A Grey Day
Last Tuesday was a grey day – it was grey without; it was grey within. When I woke up, the sky looked overcast. A few drops of rain fell softly as more rain clouds gathered, casting shadows over my garden. My recent season of loss had resulted in pain, sadness and tears. I was off to the village for the first time in 9 weeks which should have made me very happy. But my heart wasn’t singing as usual. The day’s somber colours matched my dark mood; like a coat that was too large and too heavy on my shoulders.
I got into my car, turned on the ignition and sped off to the village. Two hours later, I was done - my scraggly tresses trimmed beautifully by Franco my faithful Italian barber. I’d bought a few necessities. I’d smiled and talked to folk at the shopping centre. But inside me I was still sad and dejected. A deep grey inside. Yes, it was still a grey day.
As I emerged outdoors however I looked around in surprise. A few hours earlier when I’d entered the shopping centre, my surroundings had been dressed in dark clothes of mourning.

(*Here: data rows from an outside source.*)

(* ===== verification/SdkArgs.v ===== *)
(** * The Squads plan as SDK arguments

    Models [packages/weighted-treasury/src/squads/sdk-args.ts]. The runtime types
    [PublicKey] and [BN] are the caller's: a section parameter with the two
    constructors, which may throw. *)

From S2P Require Import Prelude.
From S2P Require Import Js.
From S2P Require Import Decimal.
From S2P Require Import Squads.

Section sdk.
  Context {PK BNT : Type}.
  (** [new rt.PublicKey(value)] and [new rt.BN(value)] *)
  Context (PublicKey : string → result js_error PK) (BN : string → result js_error BNT).

Record SdkSigner := { sdk_key : PK; sdk_mask : Z }.

Inductive SdkPeriod := SdkPlain (p : SquadsPeriod) | SdkCustom (seconds : BNT).

Record SdkPolicyCreate := {
  seed : Z;
  sdk_mint : PK;
  sdk_sourceAccountIndex : Z;
  sdk_destinations : list PK;
  sdk_start : BNT;
  sdk_expiration : option BNT;
  sdk_period : SdkPeriod;
  sdk_accumulateUnused : bool;
  sdk_maxPerPeriod : BNT;
  sdk_maxPerUse : BNT;
  sdk_enforceExactQuantity : bool;
  sdk_signers : list SdkSigner;
  sdk_threshold : Z;
  sdk_timeLock : Z
}.

Definition toSdkSigners (signers : list SquadsSigner) : result js_error (list SdkSigner) :=
  mapM (λ s, k ← PublicKey (key s); mret {| sdk_key := k; sdk_mask := mask s |}) signers.

Definition toSdkPeriod (p : SquadsPeriod) : result js_error SdkPeriod :=
  match p with
  | Custom n => b ← BN (pretty n); mret (SdkCustom b)
  | p => mret (SdkPlain p)
  end.

(** [startTimestamp], [expirationArgs] and [usageState] are the constant [null]. *)
Definition toSdkPolicyCreateAction (policy : SquadsSpendingLimitPolicy) (seed : Z)
    : result js_error SdkPolicyCreate :=
  let f := payload policy in
  let tc := timeConstraints f in
  let qc := quantityConstraints f in
  m ← PublicKey (mint f);
  ds ← mapM PublicKey (destinations f);
  st ← BN (pretty (start tc));
  ex ← match expiration tc with None => mret None | Some e => b ← BN (pretty e); mret (Some b) end;
  pe ← toSdkPeriod (sq_period tc);
  mp ← BN (pretty (q_maxPerPeriod qc));
  mu ← BN (pretty (q_maxPerUse qc));
  sg ← toSdkSigners (signers policy);
  mret {| seed := seed; sdk_mint := m; sdk_sourceAccountIndex := sourceAccountIndex f;
          sdk_destinations := ds; sdk_start := st; sdk_expiration := ex; sdk_period := pe;
          sdk_accumulateUnused := accumulateUnused tc; sdk_maxPerPeriod := mp;
          sdk_maxPerUse := mu; sdk_enforceExactQuantity := enforceExactQuantity qc;
          sdk_signers := sg; sdk_threshold := threshold policy; sdk_timeLock := timeLock policy |}.

(** [plan.policies.map((policy, i) => toSdkPolicyCreateAction(policy, firstSeed + i, rt))] *)
Definition toSdkPolicyCreateActions (plan : SquadsTreasuryPlan) (firstSeed : option Z)
    : result js_error (list SdkPolicyCreate) :=
  mapM (λ ip, toSdkPolicyCreateAction ip.2 (default 1 firstSeed + Z.of_nat ip.1))
    (imap pair (policies plan)).

(** ** Reading the arguments back *)

(** How the chain side reads the two runtime types. *)
Context (toBase58 : PK → string) (toInteger : BNT → Z).
Hypothesis PublicKey_text : ∀ s k, PublicKey s = Ok k → toBase58 k = s.
Hypothesis BN_decimal : ∀ z b, BN (pretty z) = Ok b → toInteger b = z.

Definition readPeriod (p : SdkPeriod) : SquadsPeriod :=
  match p with SdkPlain p => p | SdkCustom b => Custom (toInteger b) end.

(** The on-chain part of a policy: everything but the labels [coalition], [asset]. *)
Definition readPolicy (c : list string) (a : string) (x : SdkPolicyCreate)
    : SquadsSpendingLimitPolicy :=
  {| coalition := c; asset := a;
     signers := (λ s, {| key := toBase58 (sdk_key s); mask := sdk_mask s |}) <$> sdk_signers x;
     threshold := sdk_threshold x; timeLock := sdk_timeLock x;
     payload := {|
       mint := toBase58 (sdk_mint x);
       sourceAccountIndex := sdk_sourceAccountIndex x;
       destinations := toBase58 <$> sdk_destinations x;
       timeConstraints := {|
         start := toInteger (sdk_start x); expiration := toInteger <$> sdk_expiration x;
         sq_period := readPeriod (sdk_period x); accumulateUnused := sdk_accumulateUnused x |};
       quantityConstraints := {|
         q_maxPerPeriod := toInteger (sdk_maxPerPeriod x);
         q_maxPerUse := toInteger (sdk_maxPerUse x);
         enforceExactQuantity := sdk_enforceExactQuantity x |} |} |}.

Lemma mapM_read {A B} (f : A → result js_error B) (g : B → A) l k :
  (∀ x y, f x = Ok y → g y = x) → mapM f l = Ok k → g <$> k = l.
Proof.
  intros Hf Hm. apply mapM_ok in Hm. induction Hm as [|x y l k Hx Hl IH]; [done|].
  by rewrite fmap_cons, IH, (Hf _ _ Hx).
Qed.

Lemma readPeriod_ok p x : toSdkPeriod p = Ok x → readPeriod x = p.
Proof using BN_decimal.
  destruct p; cbn; try (by intros [= <-]). intros H. ok_inv. subst x. simpl.
  by rewrite (BN_decimal _ _ Hr).
Qed.

Lemma toSdkSigners_read sg x :
  toSdkSigners sg = Ok x →
  (λ s, {| key := toBase58 (sdk_key s); mask := sdk_mask s |}) <$> x = sg.
Proof using PublicKey_text.
  apply mapM_read. intros [k m] y H. ok_inv. subst y. simpl. by rewrite (PublicKey_text _ _ Hr).
Qed.

Lemma action_read policy n x :
  toSdkPolicyCreateAction policy n = Ok x →
  seed x = n ∧ readPolicy (coalition policy) (asset policy) x = policy.
Proof using BN_decimal PublicKey_text.
  unfold toSdkPolicyCreateAction. intros H. ok_inv. subst x. split; [done|].
  destruct policy as [c a sg th tl [mi si ds [st ex pe au] [mp mu en]]]. cbn in *.
  apply readPeriod_ok in Hr3. apply toSdkSigners_read in Hr6.
  apply PublicKey_text in Hr. apply (mapM_read _ toBase58) in Hr0; [|done].
  apply BN_decimal in Hr1, Hr4, Hr5. unfold readPolicy. cbn. rewrite Hr6, Hr3, Hr, Hr0, Hr1, Hr4, Hr5.
  destruct ex as [e|]; [|by injection Hr2 as <-].
  apply bind_ok in Hr2 as (b & Hb & [= <-]). simpl. by rewrite (BN_decimal _ _ Hb).
Qed.

(** The SDK actions carry the plan: one action per policy in plan order, seeds
    consecutive from [firstSeed] (1 by default), and reading the keys and
    amounts of each action back gives the policy's on-chain part. *)
Theorem sdk_actions_faithful plan firstSeed acts :
  toSdkPolicyCreateActions plan firstSeed = Ok acts →
  seed <$> acts = seqZ (default 1 firstSeed) (Z.of_nat (length (policies plan))) ∧
  Forall2 (λ p x, readPolicy (coalition p) (asset p) x = p) (policies plan) acts.
Proof using BN_decimal PublicKey_text.
  intros H%mapM_ok. assert (length acts = length (policies plan)) as Hlen.
  { apply Forall2_length in H. by rewrite length_imap in H. }
  assert (∀ i p x, policies plan !! i = Some p → acts !! i = Some x →
    seed x = default 1 firstSeed + Z.of_nat i ∧ readPolicy (coalition p) (asset p) x = p) as Hi.
  { intros i p x Hp Hx. apply action_read.
    apply (Forall2_lookup_lr _ _ _ i (i, p) x H); [by rewrite list_lookup_imap, Hp | done]. }
  split.
  - apply list_eq. intros i. rewrite list_lookup_fmap.
    destruct (acts !! i) as [x|] eqn:Ex; simpl.
    + destruct (policies plan !! i) as [p|] eqn:Ep.
      * rewrite lookup_seqZ_lt by (apply lookup_lt_Some in Ex; lia).
        by destruct (Hi i p x Ep Ex) as [-> _].
      * apply lookup_lt_Some in Ex. apply lookup_ge_None in Ep. lia.
    + apply lookup_ge_None in Ex. by rewrite lookup_seqZ_ge by lia.
  - apply Forall2_same_length_lookup. split; [lia|]. intros i p x Hp Hx.
    by apply (Hi i p x).
Qed.
End sdk.

Definition example_actions : list (SdkPolicyCreate (PK := string) (BNT := Z)) :=
  match toSdkPolicyCreateActions (λ s, Ok s) (λ s, Ok (parseZ s))
    (squads_plan TreasurySpec.example_spec no_options) (Some 4) with
  | Ok acts => acts
  | Throw _ => []
  end.

Lemma sdk_actions_faithful_witness :
  length example_actions = 3%nat ∧
  seed <$> example_actions = seqZ 4 3.
Proof.
  split; [by vm_compute|].
  assert (toSdkPolicyCreateActions (λ s, Ok s) (λ s, Ok (parseZ s))
    (squads_plan TreasurySpec.example_spec no_options) (Some 4) = Ok example_actions) as H
    by by vm_compute.
  destruct (sdk_actions_faithful (λ s, Ok s) (λ s, Ok (parseZ s)) (λ s, s) (λ z, z)
    ltac:(by intros s k [= <-])
    ltac:(by intros z b [= <-]; rewrite parseZ_pretty) _ _ _ H) as [E _].
  exact E.
Defined.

Now it had changed into bright summer attire – with golden sunbeams dancing far and wide. I was happily surprised. On one side of the sky were still numerous grey clouds. But the other side was completely different. It was filled with the brightness of the sun; plenty of blue sky in its wake with a few soft white cotton clouds ambling along.
It was then God spoke to me. “My child, you could choose to focus on your losses or you could choose to focus on all you have left. Which would you choose?” I listened to Him. He was right. I was silly to gaze at my losses. What I had left was more than I needed. An awesome, loving family; a comfortable home, food to eat, clothes to wear, friends who cared, eyes to see His world, ears to hear God's music, feet to (almost) dance with…. All I needed. And more. Much more than I deserved.
I also had sunshine, hope, Jesus, the Word to savour, blogs to write, books to read, God’s beautiful creation to enjoy. Life in all its fullness. That evening as I wended my way on my evening walk, I discovered more joys to delight in. The deep lush green of the Oval grass, beautiful blue green mountains in the distance, a dark sky glowing with a hidden sun all breathed life and hope to my spirit. “Yes Lord” I whispered. ‘Thank you for showing me how rich I am. Thank you so much.”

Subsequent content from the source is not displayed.